Unplanned outages at Eskom power stations reached more than 14 000MW on the Saturday before Christmas. This once again raised the spectre of load-shedding over the festive season – despite President Cyril Ramaphosa’s promises of no further black-outs over this period, at least.

Much of Eskom’s malaise is a direct result of its determination to put demographic representivity in key staff appointments before the crucial criteria of experience and qualifications. Eskom’s current ‘employment equity’ (EE) plan is supposedly on hold, but in practice knowledgeable white engineers are still being excluded from appointment to vital posts.

In February 2019, Eskom’s EE plan – under which the number of white engineers was supposed to be reduced by some 340 people by March 2020 – was suspended at the request of the utility’s then acting CEO Phakamani Hadebe.

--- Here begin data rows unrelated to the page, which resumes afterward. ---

(** Each bucket counts its entries. *)
Lemma histogram_counts f c : zlen c = INPUT_SIZE -> (forall i, 0 <= i < INPUT_SIZE -> - 2 ^ 31 < f i < 2 ^ 31) ->
  histogram (tab INPUT_SIZE f) c = Some (tab INPUT_SIZE (hits f INPUT_SIZE)).
Proof.
  intros Hc Hf. unfold histogram. rewrite (fill_loop c 0 INPUT_SIZE (fun _ => 0)) by (done || unfold INPUT_SIZE in *; lia).
  rewrite Hc. simpl.
  for_loop (fun j c => c = tab INPUT_SIZE (hits f j)) as (c' & E & ->); [done|..|exact E].
  - apply tab_ext. intros t Ht. by destruct (Z.leb_spec 0 t), (Z.ltb_spec t INPUT_SIZE); try lia.
  - intros j c' Hj ->. rewrite rd_tab by done. simpl. rewrite histogram_index by auto.
    pose proof (Z.mod_pos_bound (Z.abs (f j)) INPUT_SIZE ltac:(done)) as Hb. fold (bucket (f j)) in Hb.
    pose proof (hits_range f j (bucket (f j)) ltac:(lia)). rewrite rd_tab by done. simpl. rewrite wr_tab by done.
    eexists. split; [done|]. apply tab_ext. intros t Ht. rewrite hits_next by lia.
    destruct (Z.eqb_spec t (bucket (f j))) as [->|]; [apply sgn_small; unfold sword, INPUT_SIZE in *; lia|lia].
Qed.
End Histogram.

(** ** binsearch.c *)
Module BinSearch.
Definition INPUT_SIZE : Z := 10000.

Fixpoint binarySearch (fuel : nat) (arr : list Z) (l r x : Z) : option Z :=
  if l <=? r then
    match fuel with
    | O => None
    | S fuel =>
        let m := s32 (l + Z.quot (s32 (r - l)) 2) in
        v ← rd arr m;
        if v =? x then Some m
        else if v <? x then binarySearch fuel arr (s32 (m + 1)) r x
        else binarySearch fuel arr l (s32 (m - 1)) x
    end
  else Some (-1).

Definition main {T} `{!Stdin T} (s : T) : option (T * list Z) :=
  '(s, secret) ← read_int 2 0 s;
  let secret := Z.rem secret INPUT_SIZE in
  '(s, in_) ← read_array 2 INPUT_SIZE (replicate (Z.to_nat INPUT_SIZE) 0) s;
  res ← binarySearch (Z.to_nat INPUT_SIZE) in_ 0 (INPUT_SIZE - 1) secret;
  Some ((sys_write 1 4 s).1, int_bytes res).

Definition sorted (f : Z -> Z) (l r : Z) : Prop := forall i j, l <= i <= j -> j <= r -> f i <= f j.

(** An index of [x], or -1, which in a sorted array means that there is none. *)
Definition search_result (f : Z -> Z) (l r x res : Z) : Prop :=
  l <= res <= r /\ f res = x \/ res = -1 /\ (sorted f l r -> forall i, l <= i <= r -> f i <> x).

Lemma search_spec fuel n f l r x : n < 2 ^ 31 -> 0 <= l -> l <= n -> - 1 <= r < n -> r - l < Z.of_nat fuel ->
  exists res, binarySearch fuel (tab n f) l r x = Some res /\ search_result f l r x res.
Proof.
  intros Hn. revert l r. induction fuel as [|fuel IH]; intros l r Hl Hln Hr Hf; simpl;
    (destruct (Z.leb_spec l r); [|exists (-1); split; [done|right; split; [done|lia]]]); [lia|].
  rewrite (sgn_small 32 (r - l)), Z.quot_div_nonneg, sgn_small by (unfold sword; Z.to_euclidean_division_equations; lia).
  set (m := l + (r - l) `div` 2). assert (l <= m <= r) as Hm by (subst m; Z.to_euclidean_division_equations; lia). clearbody m.
  rewrite rd_tab by lia. simpl. destruct (Z.eqb_spec (f m) x) as [|Hne]; [exists m; split; [done|by left]|].
  rewrite !sgn_small by (unfold sword; lia). destruct (Z.ltb_spec (f m) x) as [Hlt|Hge].
  - destruct (IH (m + 1) r) as (res & -> & Hres); [lia..|]. exists res. split; [done|].
    destruct Hres as [[? ?]|[-> Hno]]; [left; split; [lia|done]|right]. split; [done|]. intros Hs i Hi Ei.
    destruct (decide (i <= m)); [specialize (Hs i m); lia|]. apply (Hno ltac:(intros ? ? ? ?; apply Hs; lia) i); [lia|done].
  - destruct (IH l (m - 1)) as (res & -> & Hres); [lia..|]. exists res. split; [done|].
    destruct Hres as [[? ?]|[-> Hno]]; [left; split; [lia|done]|right]. split; [done|]. intros Hs i Hi Ei.
    destruct (decide (m <= i)); [specialize (Hs m i); lia|]. apply (Hno ltac:(intros ? ? ? ?; apply Hs; lia) i); [lia|done].
Qed.
End BinSearch.
Lemma schedule_step key edf i pcr kn : Forall (word 8) key -> 0 <= i < 16 -> zlen pcr = 56 -> scheduled edf (block64 key) i kn ->
  let m := 2 * order edf i in
  scheduled edf (block64 key) (i + 1) (select (rotate i (key_bits key) pcr) m (m + 1) (set (set kn (m + 1) 0) m 0)).
Proof.
  intros Hk Hi Hp [Hz Hkn] m. assert (0 <= order edf i < 16) as Ho by (unfold order; destruct (edf =? DE1); lia).
  assert (forall i', 0 <= i' < i -> order edf i' <> order edf i) as Hne by (intros i' Hi'; unfold order; destruct (edf =? DE1); lia).
  assert (forall i', 0 <= i' < i -> 0 <= order edf i') as Hpos by (intros i' Hi'; unfold order; destruct (edf =? DE1); lia).
  destruct (select_entries (rotate i (key_bits key) pcr) m (m + 1) (set (set kn (m + 1) 0) m 0)) as (Ez & E0 & E1 & Hrest);
    rewrite ?zlen_set; [lia..|apply get_set_eq; rewrite zlen_set; lia|rewrite get_set_ne, get_set_eq by lia; done|].
  split; [by rewrite Ez, !zlen_set|]. intros i' Hi'. destruct (decide (i' = i)) as [->|Hold].
  - fold m. rewrite E0, E1, rotate_spec by done. destruct (picked_subkey (block64 key) i (word_block64 key Hk) Hi) as [<- <-].
    rewrite <-!testbit_selected by auto. split; [|done].
    unfold selected. apply (loop_rel (fun _ => eq)); [done|done|]. intros j x y Hj ->. by rewrite Z.add_0_r.
  - specialize (Hne i' ltac:(lia)). specialize (Hpos i' ltac:(lia)).
    rewrite !Hrest by lia. rewrite !get_set_ne by lia. apply Hkn. lia.
Qed.

Definition cooked (k : Z) : Z * Z := cook (k ≫ 24) (wrap 24 k).

Lemma get_deskey key edf KnL i : Forall (word 8) key -> zlen KnL = 32 -> 0 <= i < 16 ->
  get (deskey key edf KnL) (2 * order edf i) = (cooked (subkey (block64 key) i)).1 /\
  get (deskey key edf KnL) (2 * order edf i + 1) = (cooked (subkey (block64 key) i)).2.
Proof.
  intros Hk Hz Hi. unfold deskey. cbv zeta.
  set (body := fun i '(pcr, kn) => _).
  assert (zlen (loop 0 16 body (replicate 56 0, replicate 32 0)).1 = 56 /\
    scheduled edf (block64 key) 16 (loop 0 16 body (replicate 56 0, replicate 32 0)).2) as [_ [_ Hs]].
  { apply (loop_inv (fun i st => zlen st.1 = 56 /\ scheduled edf (block64 key) i st.2)); [done|split; [done|split; [done|lia]]|].
    intros i' [pcr kn] Hi' [Hp Hs]. unfold body. cbn [fst snd].
    assert ((if edf =? DE1 then (15 - i') ≪ 1 else i' ≪ 1) = 2 * order edf i') as ->.
    { unfold order. destruct (edf =? DE1); rewrite Z.shiftl_mul_pow2 by done; lia. }
    split; [by rewrite rotate_spec, zlen_tab|]. by apply schedule_step. }
  destruct (loop 0 16 body (replicate 56 0, replicate 32 0)) as [pcr kn]. cbn [snd] in Hs. destruct (Hs i Hi) as [E0 E1].
  assert (0 <= order edf i < 16) as Ho by (unfold order; destruct (edf =? DE1); lia).
  destruct (get_cookey kn KnL (order edf i) Hz Ho) as [-> ->]. by rewrite E0, E1.
Qed.
Lemma rev_schedule key : (fun i => subkey key (15 - i)) <$> seqZ 0 16 = rev (schedule key).
Proof.
  unfold schedule. change (subkey key <$> seqZ 0 16) with (map (subkey key) (seqZ 0 16)). rewrite <-map_rev, rev_seqZ.
  change ((fun i => subkey key (15 - i)) <$> seqZ 0 16 = subkey key <$> ((fun i => 16 - i - 1) <$> seqZ 0 16)).
  rewrite <-list_fmap_compose. apply list_fmap_ext. intros i j _. unfold compose. f_equal. lia.
Qed.

Lemma keyed_cpkey K KnL into : zlen into = 32 -> keyed K KnL -> keyed K (cpkey KnL into).
Proof. intros Hz HK i Hi. rewrite cpkey_spec, !get_tab by (done || lia). by apply HK. Qed.

(** ** Blocks *)
Definition bytes64 (x : Z) : list Z := unscrun (x ≫ 32, wrap 32 x).

Lemma bytes64_ok x : bytes 8 (bytes64 x).
Proof. unfold bytes64, unscrun. apply be32_pair_bytes. Qed.

Lemma bytes64_block64 b : bytes 8 b -> bytes64 (block64 b) = b.
Proof.
  intros Hb. unfold bytes64, block64, unscrun. cbn [fst snd]. pose proof (be32_at_word b 4 (proj2 Hb)) as H4.
  rewrite shiftr_join, wrap_join by (done || lia). by apply be32_bytes_at.
Qed.

Lemma block64_bytes64 x : word 64 x -> block64 (bytes64 x) = x.
Proof.
  intros Hx. unfold bytes64, block64, unscrun. cbn [fst snd].
  destruct (be32_at_bytes (x ≫ 32) (wrap 32 x)) as [-> ->]; [apply (word_shiftr_sub 64 x 32); [lia|done]|by apply wrap_range|].
  by apply join_halves.
Qed.

Lemma scrunch_be32 l : Forall (word 8) l -> scrunch l = (be32_at l 0, be32_at l 4).
Proof.
  intros Hl. unfold scrunch, be32_at. rewrite !(land_mask 8), !(wrap_small 8) by (done || by apply get_word). done.
Qed.

(** A block under a key register. *)
Lemma block_spec K keys l : keyed K keys -> Forall (word 8) l ->
  unscrun (desfunc keys (scrunch l)) = bytes64 (DES (K <$> seqZ 0 16) (block64 l)).
Proof.
  intros HK Hl. rewrite scrunch_be32 by done. rewrite (desfunc_DES K keys) by (done || by apply be32_at_word). done.
Qed.
(* ===== verification/LibgDesTables.v ===== *)
(** * [benchmarks/libg/des.c]: the tables.

    The S-boxes with the permutation and the rotation, the swaps of the key, and the keys
    the program calls weak. *)
From S2P Require Import Prelude.
Local Open Scope Z_scope.

Definition sbox1 : list Z :=
  [0x01010400; 0x00000000; 0x00010000; 0x01010404; 0x01010004; 0x00010404; 0x00000004; 0x00010000;
   0x00000400; 0x01010400; 0x01010404; 0x00000400; 0x01000404; 0x01010004; 0x01000000; 0x00000004;
   0x00000404; 0x01000400; 0x01000400; 0x00010400; 0x00010400; 0x01010000; 0x01010000; 0x01000404;
   0x00010004; 0x01000004; 0x01000004; 0x00010004; 0x00000000; 0x00000404; 0x00010404; 0x01000000;
   0x00010000; 0x01010404; 0x00000004; 0x01010000; 0x01010400; 0x01000000; 0x01000000; 0x00000400;
   0x01010004; 0x00010000; 0x00010400; 0x01000004; 0x00000400; 0x00000004; 0x01000404; 0x00010404;
   0x01010404; 0x00010004; 0x01010000; 0x01000404; 0x01000004; 0x00000404; 0x00010404; 0x01010400;
   0x00000404; 0x01000400; 0x01000400; 0x00000000; 0x00010004; 0x00010400; 0x00000000; 0x01010004].

Definition sbox2 : list Z :=
  [0x80108020; 0x80008000; 0x00008000; 0x00108020; 0x00100000; 0x00000020; 0x80100020; 0x80008020;
   0x80000020; 0x80108020; 0x80108000; 0x80000000; 0x80008000; 0x00100000; 0x00000020; 0x80100020;
   0x00108000; 0x00100020; 0x80008020; 0x00000000; 0x80000000; 0x00008000; 0x00108020; 0x80100000;
   0x00100020; 0x80000020; 0x00000000; 0x00108000; 0x00008020; 0x80108000; 0x80100000; 0x00008020;
   0x00000000; 0x00108020; 0x80100020; 0x00100000; 0x80008020; 0x80100000; 0x80108000; 0x00008000;
   0x80100000; 0x80008000; 0x00000020; 0x80108020; 0x00108020; 0x00000020; 0x00008000; 0x80000000;
   0x00008020; 0x80108000; 0x00100000; 0x80000020; 0x00100020; 0x80008020; 0x80000020; 0x00100020;
   0x00108000; 0x00000000; 0x80008000; 0x00008020; 0x80000000; 0x80100020; 0x80108020; 0x00108000].

Definition sbox3 : list Z :=
  [0x00000208; 0x08020200; 0x00000000; 0x08020008; 0x08000200; 0x00000000; 0x00020208; 0x08000200;
   0x00020008; 0x08000008; 0x08000008; 0x00020000; 0x08020208; 0x00020008; 0x08020000; 0x00000208;
   0x08000000; 0x00000008; 0x08020200; 0x00000200; 0x00020200; 0x08020000; 0x08020008; 0x00020208;
   0x08000208; 0x00020200; 0x00020000; 0x08000208; 0x00000008; 0x08020208; 0x00000200; 0x08000000;
   0x08020200; 0x08000000; 0x00020008; 0x00000208; 0x00020000; 0x08020200; 0x08000200; 0x00000000;
   0x00000200; 0x00020008; 0x08020208; 0x08000200; 0x08000008; 0x00000200; 0x00000000; 0x08020008;
   0x08000208; 0x00020000; 0x08000000; 0x08020208; 0x00000008; 0x00020208; 0x00020200; 0x08000008;
   0x08020000; 0x08000208; 0x00000208; 0x08020000; 0x00020208; 0x00000008; 0x08020008; 0x00020200].

Definition sbox4 : list Z :=
  [0x00802001; 0x00002081; 0x00002081; 0x00000080; 0x00802080; 0x00800081; 0x00800001; 0x00002001;
   0x00000000; 0x00802000; 0x00802000; 0x00802081; 0x00000081; 0x00000000; 0x00800080; 0x00800001;
   0x00000001; 0x00002000; 0x00800000; 0x00802001; 0x00000080; 0x00800000; 0x00002001; 0x00002080;
   0x00800081; 0x00000001; 0x00002080; 0x00800080; 0x00002000; 0x00802080; 0x00802081; 0x00000081;
   0x00800080; 0x00800001; 0x00802000; 0x00802081; 0x00000081; 0x00000000; 0x00000000; 0x00802000;
   0x00002080; 0x00800080; 0x00800081; 0x00000001; 0x00802001; 0x00002081; 0x00002081; 0x00000080;
   0x00802081; 0x00000081; 0x00000001; 0x00002000; 0x00800001; 0x00002001; 0x00802080; 0x00800081;
   0x00002001; 0x00002080; 0x00800000; 0x00802001; 0x00000080; 0x00800000; 0x00002000; 0x00802080].

Definition sbox5 : list Z :=
  [0x00000100; 0x02080100; 0x02080000; 0x42000100; 0x00080000; 0x00000100; 0x40000000; 0x02080000;
   0x40080100; 0x00080000; 0x02000100; 0x40080100; 0x42000100; 0x42080000; 0x00080100; 0x40000000;
   0x02000000; 0x40080000; 0x40080000; 0x00000000; 0x40000100; 0x42080100; 0x42080100; 0x02000100;
   0x42080000; 0x40000100; 0x00000000; 0x42000000; 0x02080100; 0x02000000; 0x42000000; 0x00080100;
   0x00080000; 0x42000100; 0x00000100; 0x02000000; 0x40000000; 0x02080000; 0x42000100; 0x40080100;
   0x02000100; 0x40000000; 0x42080000; 0x02080100; 0x40080100; 0x00000100; 0x02000000; 0x42080000;
   0x42080100; 0x00080100; 0x42000000; 0x42080100; 0x02080000; 0x00000000; 0x40080000; 0x42000000;
   0x00080100; 0x02000100; 0x40000100; 0x00080000; 0x00000000; 0x40080000; 0x02080100; 0x40000100].

Definition sbox6 : list Z :=
  [0x20000010; 0x20400000; 0x00004000; 0x20404010; 0x20400000; 0x00000010; 0x20404010; 0x00400000;
   0x20004000; 0x00404010; 0x00400000; 0x20000010; 0x00400010; 0x20004000; 0x20000000; 0x00004010;
   0x00000000; 0x00400010; 0x20004010; 0x00004000; 0x00404000; 0x20004010; 0x00000010; 0x20400010;
   0x20400010; 0x00000000; 0x00404010; 0x20404000; 0x00004010; 0x00404000; 0x20404000; 0x20000000;
   0x20004000; 0x00000010; 0x20400010; 0x00404000; 0x20404010; 0x00400000; 0x00004010; 0x20000010;
   0x00400000; 0x20004000; 0x20000000; 0x00004010; 0x20000010; 0x20404010; 0x00404000; 0x20400000;
   0x00404010; 0x20404000; 0x00000000; 0x20400010; 0x00000010; 0x00004000; 0x20400000; 0x00404010;
   0x00004000; 0x00400010; 0x20004010; 0x00000000; 0x20404000; 0x20000000; 0x00400010; 0x20004010].

Definition sbox7 : list Z :=
  [0x00200000; 0x04200002; 0x04000802; 0x00000000; 0x00000800; 0x04000802; 0x00200802; 0x04200800;
   0x04200802; 0x00200000; 0x00000000; 0x04000002; 0x00000002; 0x04000000; 0x04200002; 0x00000802;
   0x04000800; 0x00200802; 0x00200002; 0x04000800; 0x04000002; 0x04200000; 0x04200800; 0x00200002;
   0x04200000; 0x00000800; 0x00000802; 0x04200802; 0x00200800; 0x00000002; 0x04000000; 0x00200800;
   0x04000000; 0x00200800; 0x00200000; 0x04000802; 0x04000802; 0x04200002; 0x04200002; 0x00000002;
   0x00200002; 0x04000000; 0x04000800; 0x00200000; 0x04200800; 0x00000802; 0x00200802; 0x04200800;
   0x00000802; 0x04000002; 0x04200802; 0x04200000; 0x00200800; 0x00000000; 0x00000002; 0x04200802;
   0x00000000; 0x00200802; 0x04200000; 0x00000800; 0x04000002; 0x04000800; 0x00000800; 0x00200002].

Definition sbox8 : list Z :=
  [0x10001040; 0x00001000; 0x00040000; 0x10041040; 0x10000000; 0x10001040; 0x00000040; 0x10000000;
   0x00040040; 0x10040000; 0x10041040; 0x00041000; 0x10041000; 0x00041040; 0x00001000; 0x00000040;
   0x10040000; 0x10000040; 0x10001000; 0x00001040; 0x00041000; 0x00040040; 0x10040040; 0x10041000;
   0x00001040; 0x00000000; 0x00000000; 0x10040040; 0x10000040; 0x10001000; 0x00041040; 0x00040000;
   0x00041040; 0x00040000; 0x10041000; 0x00001000; 0x00000040; 0x10040040; 0x00001000; 0x00041040;
   0x10001000; 0x00000040; 0x10000040; 0x10040000; 0x10040040; 0x10000000; 0x00040000; 0x10001040;
   0x00000000; 0x10041040; 0x00040040; 0x10000040; 0x10040000; 0x10001000; 0x10001040; 0x00000000;
   0x10041040; 0x00041000; 0x00041000; 0x00001040; 0x00001040; 0x00040040; 0x10000000; 0x10041000].

Definition leftkey_swap : list Z :=
  [0x00000000; 0x00000001; 0x00000100; 0x00000101;
   0x00010000; 0x00010001; 0x00010100; 0x00010101;
   0x01000000; 0x01000001; 0x01000100; 0x01000101;
   0x01010000; 0x01010001; 0x01010100; 0x01010101].

Definition rightkey_swap : list Z :=
  [0x00000000; 0x01000000; 0x00010000; 0x01010000;
   0x00000100; 0x01000100; 0x00010100; 0x01010100;
   0x00000001; 0x01000001; 0x00010001; 0x01010001;
   0x00000101; 0x01000101; 0x00010101; 0x01010101].

Definition encrypt_rotate_tab : list Z :=
  [1; 1; 2; 2; 2; 2; 2; 2; 1; 2; 2; 2; 2; 2; 2; 1].

Definition weak_keys : list (list Z) :=
  [[0x00; 0x00; 0x00; 0x00; 0x00; 0x00; 0x00; 0x00];
   [0x00; 0x00; 0x1e; 0x1e; 0x00; 0x00; 0x0e; 0x0e];
   [0x00; 0x00; 0xe0; 0xe0; 0x00; 0x00; 0xf0; 0xf0];
   [0x00; 0x00; 0xfe; 0xfe; 0x00; 0x00; 0xfe; 0xfe];
   [0x00; 0x1e; 0x00; 0x1e; 0x00; 0x0e; 0x00; 0x0e];
   [0x00; 0x1e; 0x1e; 0x00; 0x00; 0x0e; 0x0e; 0x00];
   [0x00; 0x1e; 0xe0; 0xfe; 0x00; 0x0e; 0xf0; 0xfe];
   [0x00; 0x1e; 0xfe; 0xe0; 0x00; 0x0e; 0xfe; 0xf0];
   [0x00; 0xe0; 0x00; 0xe0; 0x00; 0xf0; 0x00; 0xf0];
   [0x00; 0xe0; 0x1e; 0xfe; 0x00; 0xf0; 0x0e; 0xfe];
   [0x00; 0xe0; 0xe0; 0x00; 0x00; 0xf0; 0xf0; 0x00];
   [0x00; 0xe0; 0xfe; 0x1e; 0x00; 0xf0; 0xfe; 0x0e];
   [0x00; 0xfe; 0x00; 0xfe; 0x00; 0xfe; 0x00; 0xfe];
   [0x00; 0xfe; 0x1e; 0xe0; 0x00; 0xfe; 0x0e; 0xf0];
   [0x00; 0xfe; 0xe0; 0x1e; 0x00; 0xfe; 0xf0; 0x0e];
   [0x00; 0xfe; 0xfe; 0x00; 0x00; 0xfe; 0xfe; 0x00];
   [0x1e; 0x00; 0x00; 0x1e; 0x0e; 0x00; 0x00; 0x0e];
   [0x1e; 0x00; 0x1e; 0x00; 0x0e; 0x00; 0x0e; 0x00];
   [0x1e; 0x00; 0xe0; 0xfe; 0x0e; 0x00; 0xf0; 0xfe];
   [0x1e; 0x00; 0xfe; 0xe0; 0x0e; 0x00; 0xfe; 0xf0];
   [0x1e; 0x1e; 0x00; 0x00; 0x0e; 0x0e; 0x00; 0x00];
   [0x1e; 0x1e; 0x1e; 0x1e; 0x0e; 0x0e; 0x0e; 0x0e];
   [0x1e; 0x1e; 0xe0; 0xe0; 0x0e; 0x0e; 0xf0; 0xf0];
   [0x1e; 0x1e; 0xfe; 0xfe; 0x0e; 0x0e; 0xfe; 0xfe];
   [0x1e; 0xe0; 0x00; 0xfe; 0x0e; 0xf0; 0x00; 0xfe];
   [0x1e; 0xe0; 0x1e; 0xe0; 0x0e; 0xf0; 0x0e; 0xf0];
   [0x1e; 0xe0; 0xe0; 0x1e; 0x0e; 0xf0; 0xf0; 0x0e];
   [0x1e; 0xe0; 0xfe; 0x00; 0x0e; 0xf0; 0xfe; 0x00];
   [0x1e; 0xfe; 0x00; 0xe0; 0x0e; 0xfe; 0x00; 0xf0];
   [0x1e; 0xfe; 0x1e; 0xfe; 0x0e; 0xfe; 0x0e; 0xfe];
   [0x1e; 0xfe; 0xe0; 0x00; 0x0e; 0xfe; 0xf0; 0x00];
   [0x1e; 0xfe; 0xfe; 0x1e; 0x0e; 0xfe; 0xfe; 0x0e];
   [0xe0; 0x00; 0x00; 0xe0; 0xf0; 0x00; 0x00; 0xf0];
   [0xe0; 0x00; 0x1e; 0xfe; 0xf0; 0x00; 0x0e; 0xfe];
   [0xe0; 0x00; 0xe0; 0x00; 0xf0; 0x00; 0xf0; 0x00];
   [0xe0; 0x00; 0xfe; 0x1e; 0xf0; 0x00; 0xfe; 0x0e];
   [0xe0; 0x1e; 0x00; 0xfe; 0xf0; 0x0e; 0x00; 0xfe];
   [0xe0; 0x1e; 0x1e; 0xe0; 0xf0; 0x0e; 0x0e; 0xf0];
   [0xe0; 0x1e; 0xe0; 0x1e; 0xf0; 0x0e; 0xf0; 0x0e];
   [0xe0; 0x1e; 0xfe; 0x00; 0xf0; 0x0e; 0xfe; 0x00];
   [0xe0; 0xe0; 0x00; 0x00; 0xf0; 0xf0; 0x00; 0x00];
   [0xe0; 0xe0; 0x1e; 0x1e; 0xf0; 0xf0; 0x0e; 0x0e];
   [0xe0; 0xe0; 0xe0; 0xe0; 0xf0; 0xf0; 0xf0; 0xf0];
   [0xe0; 0xe0; 0xfe; 0xfe; 0xf0; 0xf0; 0xfe; 0xfe];
   [0xe0; 0xfe; 0x00; 0x1e; 0xf0; 0xfe; 0x00; 0x0e];
   [0xe0; 0xfe; 0x1e; 0x00; 0xf0; 0xfe; 0x0e; 0x00];
   [0xe0; 0xfe; 0xe0; 0xfe; 0xf0; 0xfe; 0xf0; 0xfe];
   [0xe0; 0xfe; 0xfe; 0xe0; 0xf0; 0xfe; 0xfe; 0xf0];
   [0xfe; 0x00; 0x00; 0xfe; 0xfe; 0x00; 0x00; 0xfe];
   [0xfe; 0x00; 0x1e; 0xe0; 0xfe; 0x00; 0x0e; 0xf0];
   [0xfe; 0x00; 0xe0; 0x1e; 0xfe; 0x00; 0xf0; 0x0e];
   [0xfe; 0x00; 0xfe; 0x00; 0xfe; 0x00; 0xfe; 0x00];
   [0xfe; 0x1e; 0x00; 0xe0; 0xfe; 0x0e; 0x00; 0xf0];
   [0xfe; 0x1e; 0x1e; 0xfe; 0xfe; 0x0e; 0x0e; 0xfe];
   [0xfe; 0x1e; 0xe0; 0x00; 0xfe; 0x0e; 0xf0; 0x00];
   [0xfe; 0x1e; 0xfe; 0x1e; 0xfe; 0x0e; 0xfe; 0x0e];
   [0xfe; 0xe0; 0x00; 0x1e; 0xfe; 0xf0; 0x00; 0x0e];
   [0xfe; 0xe0; 0x1e; 0x00; 0xfe; 0xf0; 0x0e; 0x00];
   [0xfe; 0xe0; 0xe0; 0xfe; 0xfe; 0xf0; 0xf0; 0xfe];
   [0xfe; 0xe0; 0xfe; 0xe0; 0xfe; 0xf0; 0xfe; 0xf0];
   [0xfe; 0xfe; 0x00; 0x00; 0xfe; 0xfe; 0x00; 0x00];
   [0xfe; 0xfe; 0x1e; 0x1e; 0xfe; 0xfe; 0x0e; 0x0e];
   [0xfe; 0xfe; 0xe0; 0xe0; 0xfe; 0xfe; 0xf0; 0xf0];
   [0xfe; 0xfe; 0xfe; 0xfe; 0xfe; 0xfe; 0xfe; 0xfe]].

However, few Eskom managers or personnel officers seem aware of this suspension. In addition, says a recent article in Rapport, a white Eskom engineer has been denied promotion no fewer than three times since August this year. When he asked why, he was twice told that there is still ‘a prohibition on the promotion of white men in engineering posts’.

Eskom’s determination to put demographic representivity before experience and institutional memory goes back at least as far as 1995. It was then that its board instructed that black people be appointed to management posts on the basis of their potential, rather than their proven capacity. (Three years later, the ANC may have used this example in writing the same flawed criterion into the Employment Equity Act of 1998.)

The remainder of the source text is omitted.